### Task statement
What lines in the records below mention "Abbreviation"? List them all.

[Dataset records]
Lemma word_half : 2 ^ w = 2 * half /\ 0 < half.
Proof.
  split; [|apply Z.pow_pos_nonneg; lia].
  replace w with (1 + (w - 1)) at 1 by lia. by rewrite Z.pow_add_r by lia.
Qed.

Lemma land_half_low y : 0 <= y < half -> Z.land y half = 0.
Proof.
  intros Hy. apply Z.bits_inj'. intros i Hi.
  rewrite Z.land_spec, Z.pow2_bits_eqb, Z.bits_0 by lia.
  destruct (Z.eqb_spec (w - 1) i) as [<-|]; [|by rewrite andb_false_r].
  rewrite <- (Z.mod_small y half) by lia. by rewrite Z.mod_pow2_bits_high by lia.
Qed.

Lemma flip_low y : 0 <= y < half -> flip_sign w y = y + half.
Proof.
  intros Hy. unfold flip_sign. symmetry. apply Z.add_nocarry_lxor. by apply land_half_low.
Qed.

Lemma flip_high x : half <= x < 2 ^ w -> flip_sign w x = x - half.
Proof.
  intros Hx. pose proof word_half as [H2 _].
  assert (E : x = flip_sign w (x - half)) by (rewrite flip_low; lia).
  rewrite E at 1. unfold flip_sign. by rewrite Z.lxor_assoc, Z.lxor_nilpotent, Z.lxor_0_r.
Qed.

Lemma land_half_high x : half <= x < 2 ^ w -> Z.land x half = half.
Proof.
  intros Hx. pose proof word_half as [H2 _]. apply Z.bits_inj'. intros i Hi.
  rewrite Z.land_spec, Z.pow2_bits_eqb by lia.
  destruct (Z.eqb_spec (w - 1) i) as [<-|]; [|by rewrite andb_false_r].
  rewrite andb_true_r, Z.testbit_odd, Z.shiftr_div_pow2 by lia.
  replace x with (x - half + 1 * half) by lia. rewrite Z.div_add by lia.
  by rewrite Z.div_small by lia.
Qed.

Lemma signed_bias n :
  - half <= n < half -> flip_sign w (as_unsigned w n) = n + half.
Proof.
  intros Hn. pose proof word_half as [H2 H0]. unfold as_unsigned.
  destruct (decide (0 <= n)).
  - rewrite Z.mod_small by lia. apply flip_low. lia.
  - replace (n mod 2 ^ w) with (n + 2 ^ w).
    + rewrite flip_high; lia.
    + symmetry. rewrite <- (Z.mod_add n 1) by lia. rewrite Z.mod_small; lia.
Qed.

Lemma signed_unbias x :
  0 <= x < 2 ^ w -> as_signed w (flip_sign w x) = x - half.
Proof.
  intros Hx. pose proof word_half as [H2 H0]. unfold as_signed.
  destruct (decide (x < half)).
  - rewrite flip_low by lia. replace (x + half + half) with (x + 1 * 2 ^ w) by lia.
    rewrite Z.mod_add, Z.mod_small by lia. lia.
  - rewrite flip_high by lia. rewrite Z.mod_small by lia. lia.
Qed.

Lemma signed_unsigned n : - half <= n < half -> as_signed w (as_unsigned w n) = n.
Proof.
  intros Hn. pose proof word_half as [H2 H0]. unfold as_signed, as_unsigned.
  rewrite Z.add_mod_idemp_l by lia. rewrite Z.mod_small; lia.
Qed.

Lemma not_word_sub x : 0 <= x < 2 ^ w -> not_word w x = 2 ^ w - 1 - x.
Proof.
  intros Hx. unfold not_word, Z.lnot. rewrite <- (Z.mod_add _ 1) by lia.
  rewrite Z.mod_small; lia.
Qed.

End words.

(** ** Big-endian fields *)

Lemma read_be_skip off n a b :
  (length a <= off)%nat -> read_be off n (a ++ b) = read_be (off - length a) n b.
Proof. intros. unfold read_be. by rewrite slice_skip. Qed.

Lemma read_be_head n z b : 0 <= z < 256 ^ Z.of_nat n -> read_be 0 n (be_bytes n z ++ b) = z.
Proof.
  intros. unfold read_be. rewrite slice_head by apply length_be_bytes. by apply from_be_bytes_be.
Qed.

Lemma read_be_cons off n x l : read_be (S off) n (x :: l) = read_be off n l.
Proof. done. Qed.

Lemma byte_at_past off a b :
  (length a <= off)%nat -> byte_at off (a ++ b) = byte_at (off - length a) b.
Proof. intros. unfold byte_at. by rewrite app_nth2. Qed.

(** ** Separation: the first difference of two encodings decides *)

Definition then_bytes (c : comparison) (r s : list Z) : comparison :=
  match c with Eq => bytes_cmp r s | _ => c end.

(** Whatever follows [x] and [y], the comparison is settled inside them unless
    they are equal. *)
Definition separated (x y : list Z) : Prop :=
  forall r s, bytes_cmp (x ++ r) (y ++ s) = then_bytes (bytes_cmp x y) r s.

Lemma separated_length x y : length x = length y -> separated x y.
Proof. intros Hl r s. rewrite bytes_cmp_app by done. unfold then_bytes. by destruct bytes_cmp. Qed.

Lemma separated_app p q x y :
  length p = length q -> separated x y -> separated (p ++ x) (q ++ y).
Proof.
  intros Hl Hs r s. rewrite <- !app_assoc, !(bytes_cmp_app p _ q) by done. rewrite Hs.
  unfold then_bytes. by destruct (bytes_cmp p q).
Qed.

Lemma separated_cons b c x y : separated x y -> separated (b :: x) (c :: y).
Proof. intros. by apply (separated_app [b] [c]). Qed.

Lemma separated_diff b c x y : b <> c -> separated (b :: x) (c :: y).
Proof.
  intros Hbc r s. simpl. unfold then_bytes. destruct (Z.compare_spec b c); done.
Qed.

Lemma bytes_cmp_refl x : bytes_cmp x x = Eq.
Proof. induction x as [|b x IH]; simpl; [done|]. by rewrite Z.compare_refl. Qed.

Lemma bytes_cmp_eq x y : bytes_cmp x y = Eq -> x = y.
Proof.
  revert y; induction x as [|b x IH]; intros [|c y]; simpl; try done.
  destruct (Z.compare_spec b c) as [->| |]; try done. intros H. by rewrite (IH y H).
Qed.

Lemma bytes_cmp_eq_iff x y : bytes_cmp x y = Eq <-> x = y.
Proof. split; [apply bytes_cmp_eq|intros ->; apply bytes_cmp_refl]. Qed.

Lemma bytes_cmp_antisym x y : bytes_cmp y x = CompOpp (bytes_cmp x y).
Proof.
  revert y; induction x as [|b x IH]; intros [|c y]; simpl; try done.
  rewrite (Z.compare_antisym b c). destruct (Z.compare b c); simpl; auto.
Qed.

Lemma compare_shift a b c : Z.compare (a + c) (b + c) = Z.compare a b.
Proof. rewrite !(Z.add_comm _ c). apply Z.add_compare_mono_l. Qed.

Lemma bytes_cmp_cons t a b : bytes_cmp (t :: a) (t :: b) = bytes_cmp a b.
Proof. simpl. by rewrite Z.compare_refl. Qed.

(** ** Escaped byte strings *)

Definition is_byte (b : Z) : Prop := 0 <= b < 256.

#[export] Instance is_byte_dec b : Decision (is_byte b).
Proof. unfold is_byte. apply _. Defined.

Lemma escaped_nil : encode_escaped_bytes [] = [0; 0].
Proof. done. Qed.

Lemma escaped_cons b l :
  encode_escaped_bytes (b :: l) =
    (if decide (b = 0) then [0; 1] else [b]) ++ encode_escaped_bytes l.
Proof. unfold encode_escaped_bytes. simpl. by rewrite app_assoc. Qed.

(** Escaping keeps the order and ends where it says it ends. *)
Lemma escaped_cmp a b r s :
  Forall is_byte a -> Forall is_byte b ->
  bytes_cmp (encode_escaped_bytes a ++ r) (encode_escaped_bytes b ++ s) =
    then_bytes (bytes_cmp a b) r s.
Proof.
  revert b; induction a as [|x a IH]; intros [|y b] Ha Hb;
    rewrite ?escaped_nil, ?escaped_cons; decompose_Forall_hyps.
  - done.
  - unfold is_byte in *. case_decide; simpl; [done|].
    destruct y; done || lia.
  - unfold is_byte in *. case_decide; simpl; [done|]. destruct x; done || lia.
  - unfold is_byte in *. specialize (IH b ltac:(done) ltac:(done)).
    repeat case_decide; simplify_eq/=; rewrite ?IH; unfold then_bytes; try done;
      try (destruct x; done || lia); try (destruct y; done || lia).
    by destruct (Z.compare x y).
Qed.

Lemma escaped_order a b :
  Forall is_byte a -> Forall is_byte b ->
  bytes_cmp (encode_escaped_bytes a) (encode_escaped_bytes b) = bytes_cmp a b.
Proof.
  intros Ha Hb. pose proof (escaped_cmp a b [] [] Ha Hb) as H. rewrite !app_nil_r in H.
  rewrite H. unfold then_bytes. by destruct (bytes_cmp a b).
Qed.

Lemma escaped_separated a b :
  Forall is_byte a -> Forall is_byte b ->
  separated (encode_escaped_bytes a) (encode_escaped_bytes b).
Proof. intros Ha Hb r s. rewrite escaped_cmp, escaped_order by done. done. Qed.

Lemma decode_escaped_encode a r :
  decode_escaped (encode_escaped_bytes a ++ r) = Ok (a, length (encode_escaped_bytes a)).
Proof.
  induction a as [|b a IH]; [done|]. rewrite escaped_cons, <- app_assoc.
  case_decide; subst; simpl; [|rewrite decide_True by done]; rewrite IH; done.
Qed.

(** ** Floating-point keys *)

Section floats.
Context (f : Float.format).
Hypothesis Hfrac : 0 < Float.frac f.
Hypothesis Hexpo : 1 < Float.expo f.

Local Abbreviation w := (Float.width f).
Local Abbreviation half := (2 ^ (Float.width f - 1)).

Lemma width_pos : 1 <= w.
Proof. unfold Float.width. lia. Qed.

Lemma eqb_zero x : Float.eqb x (S754_zero false) = Float.is_zero x.
Proof. destruct x as [[]|[]| |[]]; done. Qed.

Lemma sign_bit bits : 0 <= bits < 2 ^ w -> Z.testbit bits (w - 1) = Float.negative f bits.
Proof.
  intros Hb. pose proof (word_half w width_pos) as [H2 H0].
  unfold Float.negative. rewrite Z.testbit_odd, Z.shiftr_div_pow2 by (pose proof width_pos; lia).
  case_bool_decide.
  - replace bits with (bits - half + 1 * half) by lia. rewrite Z.div_add by lia.
    by rewrite Z.div_small by lia.
  - by rewrite Z.div_small by lia.
Qed.

(** The key of a pattern, from its rank. *)
Lemma encode_ordered_rank bits :
  0 <= bits < 2 ^ w ->
  encode_ordered f bits =
    if Float.nan_bits f bits then 0
    else half + Float.key f bits + (if decide (0 <= Float.key f bits) then 1 else 0).
Proof.
  intros Hb. unfold encode_ordered. rewrite eqb_zero, Float.is_nan_bits, Float.is_zero_bits by done.
  pose proof (word_half w width_pos) as [H2 H0].
  pose proof (Float.bits_split f Hfrac Hexpo bits Hb) as Hs.
  pose proof (Float.mag_range f Hfrac Hexpo bits) as Hm.
  destruct (Float.nan_bits f bits); [done|]. rewrite sign_bit by done. unfold Float.key.
  case_bool_decide as Hz.
  - rewrite Hz. destruct (Float.negative f bits); case_decide; lia.
  - destruct (Float.negative f bits).
    + rewrite not_word_sub by (done || apply width_pos). rewrite decide_False by lia. lia.
    + rewrite flip_low by (apply width_pos || lia). rewrite decide_True by lia. lia.
Qed.

Lemma rank_facts bits :
  0 <= bits < 2 ^ w ->
  - Float.inf_mag f - 1 <= Float.rank_of f bits <= Float.inf_mag f /\
  0 < Float.inf_mag f < half - 1 /\
  encode_ordered f bits =
    (if decide (Float.rank_of f bits = - Float.inf_mag f - 1) then 0
     else half + Float.rank_of f bits + (if decide (0 <= Float.rank_of f bits) then 1 else 0)).
Proof.
  intros Hb. rewrite encode_ordered_rank by done.
  pose proof (Float.mag_range f Hfrac Hexpo bits) as Hm.
  assert (Hi : 0 < Float.inf_mag f < half - 1).
  { rewrite Float.half_split by done. unfold Float.inf_mag.
    pose proof (Float.pow_pos f Hfrac Hexpo) as [? ?].
    assert (2 ^ 1 <= 2 ^ Float.frac f) by (apply Z.pow_le_mono_r; lia). nia. }
  unfold Float.rank_of, Float.nan_bits, Float.key. case_bool_decide.
  - rewrite decide_True by done. lia.
  - destruct (Float.negative f bits); rewrite (decide_False (P := _ = _)) by lia; lia.
Qed.

(** The order of keys is the order of values. *)
Lemma encode_ordered_cmp a b :
  0 <= a < 2 ^ w -> 0 <= b < 2 ^ w ->
  Z.compare (encode_ordered f a) (encode_ordered f b) =
    Float.total_cmp (Float.of_bits f a) (Float.of_bits f b).
Proof.
  intros Ha Hb. rewrite Float.total_cmp_rank by done.
  destruct (rank_facts a Ha) as (? & ? & ->), (rank_facts b Hb) as (? & ? & ->).
  destruct (Z.compare_spec (Float.rank_of f a) (Float.rank_of f b)) as [->|?|?].
  - by apply Z.compare_eq_iff.
  - apply Z.compare_lt_iff. repeat case_decide; lia.
  - apply Z.compare_gt_iff. repeat case_decide; lia.
Qed.

Lemma encode_ordered_range bits :
  0 <= bits < 2 ^ w -> 0 <= encode_ordered f bits < 2 ^ w.
Proof.
  intros Hb. pose proof (word_half w width_pos) as [H2 H0].
  destruct (rank_facts bits Hb) as (? & ? & ->). repeat case_decide; lia.
Qed.

(** What a pattern comes back as: one NaN, one zero. *)
Definition canonical (bits : Z) : Z :=
  if Float.nan_bits f bits then NAN f else if decide (Float.mag f bits = 0) then 0 else bits.

Lemma decode_ordered_high x : half < x <= 2 ^ w -> decode_ordered f x = x - 1 - half.
Proof.
  intros Hx. pose proof (word_half w width_pos) as [H2 H0]. unfold decode_ordered.
  rewrite decide_False by lia. rewrite land_half_high by (apply width_pos || lia).
  rewrite decide_True by lia. rewrite flip_high by (apply width_pos || lia). lia.
Qed.

Lemma decode_ordered_low x : 0 < x <= half -> decode_ordered f x = 2 ^ w - x.
Proof.
  intros Hx. pose proof (word_half w width_pos) as [H2 H0]. unfold decode_ordered.
  rewrite decide_False by lia. rewrite land_half_low by (apply width_pos || lia).
  rewrite decide_False by lia. rewrite not_word_sub by (apply width_pos || lia). lia.
Qed.

Lemma decode_encode_ordered bits :
  0 <= bits < 2 ^ w -> decode_ordered f (encode_ordered f bits) = canonical bits.
Proof.
  intros Hb. rewrite encode_ordered_rank by done. unfold canonical.
  pose proof (word_half w width_pos) as [H2 H0].
  pose proof (Float.bits_split f Hfrac Hexpo bits Hb) as Hs.
  pose proof (Float.mag_range f Hfrac Hexpo bits) as Hm.
  pose proof (Float.inf_mag_half f Hfrac Hexpo) as Hi.
  destruct (Float.nan_bits f bits) eqn:Hn; [done|].
  unfold Float.nan_bits in Hn. apply bool_decide_eq_false in Hn. unfold Float.key.
  destruct (Float.negative f bits), (decide (Float.mag f bits = 0)) as [Hz|Hz];
    case_decide; try lia; first [rewrite decode_ordered_high by lia | rewrite decode_ordered_low by lia];
    lia.
Qed.

End floats.


(** ** Clock times *)

Definition valid_time (t : TimeValue) : Prop :=
  0 <= t_hour t < 2 ^ 32 /\ 0 <= t_minute t < 60 /\ 0 <= t_sec t < 60 /\
  0 <= t_microsec t < 1000000.

Lemma total_micros_range t : valid_time t -> 0 <= total_micros t < 256 ^ Z.of_nat 8.
Proof. unfold valid_time, total_micros. change (256 ^ Z.of_nat 8) with (2 ^ 64). lia. Qed.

### Solution for this task
Local Abbreviation w := (Float.width f).
Local Abbreviation half := (2 ^ (Float.width f - 1)).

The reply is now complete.